(** The first block of [next_frame]: a [\n] that completes the previous frame's
    [\r] is passed over. *)
Definition skip_tail_lf (s : SseFrameSplitter) : SseFrameSplitter :=
  match buf s with
  | b :: _ =>
      if after_cr s then
        mkSplitter (buf s) (if (b =? LF) && (scanned s =? 0)%nat then 1%nat else scanned s)
          false (max_frame_bytes s)
      else s
  | [] => s
  end.

Definition next_frame (s : SseFrameSplitter)
    : result (option bytes) SseFrameTooLarge * SseFrameSplitter :=
  let s := skip_tail_lf s in
  match scan (buf s) (scanned s) with
  | Some (_, end_) =>
      let frame := take end_ (buf s) in
      let rest := drop end_ (buf s) in
      (ROk (Some frame),
       mkSplitter rest 0
         (match rest with [] => bool_decide (last frame = Some CR) | _ => false end)
         (max_frame_bytes s))
  | None =>
      let s := mkSplitter (buf s) (length (buf s)) (after_cr s) (max_frame_bytes s) in
      if (max_frame_bytes s <? length (buf s))%nat
      then (RErr (mkTooLarge (max_frame_bytes s)), s)
      else (ROk None, s)
  end.

Definition take_rest (s : SseFrameSplitter) : bytes * SseFrameSplitter :=
  (buf s, mkSplitter [] 0 false (max_frame_bytes s)).

(** ** Fields *)

Record SseLine := mkLine { line_start : nat; line_end : nat; term_end : nat }.

(** The [from_fn] iterator from [pos]; every line takes at least one byte. *)
Fixpoint lines_from (fuel : nat) (frame : bytes) (pos : nat) : list SseLine :=
  match fuel with
  | O => []
  | S fuel =>
      if (length frame <=? pos)%nat then []
      else
        let start := pos in
        let '(end_, term_end) :=
          match position is_eol (drop start frame) with
          | Some off =>
              let end_ := (start + off)%nat in
              (end_, (end_ + eol_len frame end_)%nat)
          | None => (length frame, length frame)
          end in
        mkLine start end_ term_end :: lines_from fuel frame term_end
  end.

Definition lines (frame : bytes) : list SseLine :=
  lines_from (S (length frame)) frame
    (if starts_with UTF8_BOM frame then length UTF8_BOM else 0%nat).

Definition line_bytes (frame : bytes) (l : SseLine) : bytes :=
  take (line_end l - line_start l) (drop (line_start l) frame).

Definition parse_field (line : bytes) : option (bytes * bytes) :=
  match line with
  | [] => None
  | b :: _ =>
      if b =? COLON then None
      else match position (N.eqb COLON) line with
           | Some colon =>
               let value := drop (colon + 1) line in
               Some (take colon line, default value (strip_prefix (lit " ") value))
           | None => Some (line, [])
           end
  end.

Definition data_ranges (frame : bytes) : list (nat * nat) :=
  omap (fun l =>
    '(name, value) ← parse_field (line_bytes frame l);
    if bool_decide (name = lit "data") then Some ((line_end l - length value)%nat, line_end l)
    else None) (lines frame).

Record SseFields := mkFields {
  data : option bytes;
  event : option bytes;
  id_ : option bytes;
  retry : option N;
}.

Definition is_ascii_digit (b : N) : bool := between 48 57 b.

**Exercise objective:** Your task is to copy each line of the listing that holds the word "value".

**Response to this task:**
               let value := drop (colon + 1) line in
               Some (take colon line, default value (strip_prefix (lit " ") value))
    '(name, value) ← parse_field (line_bytes frame l);
    if bool_decide (name = lit "data") then Some ((line_end l - length value)%nat, line_end l)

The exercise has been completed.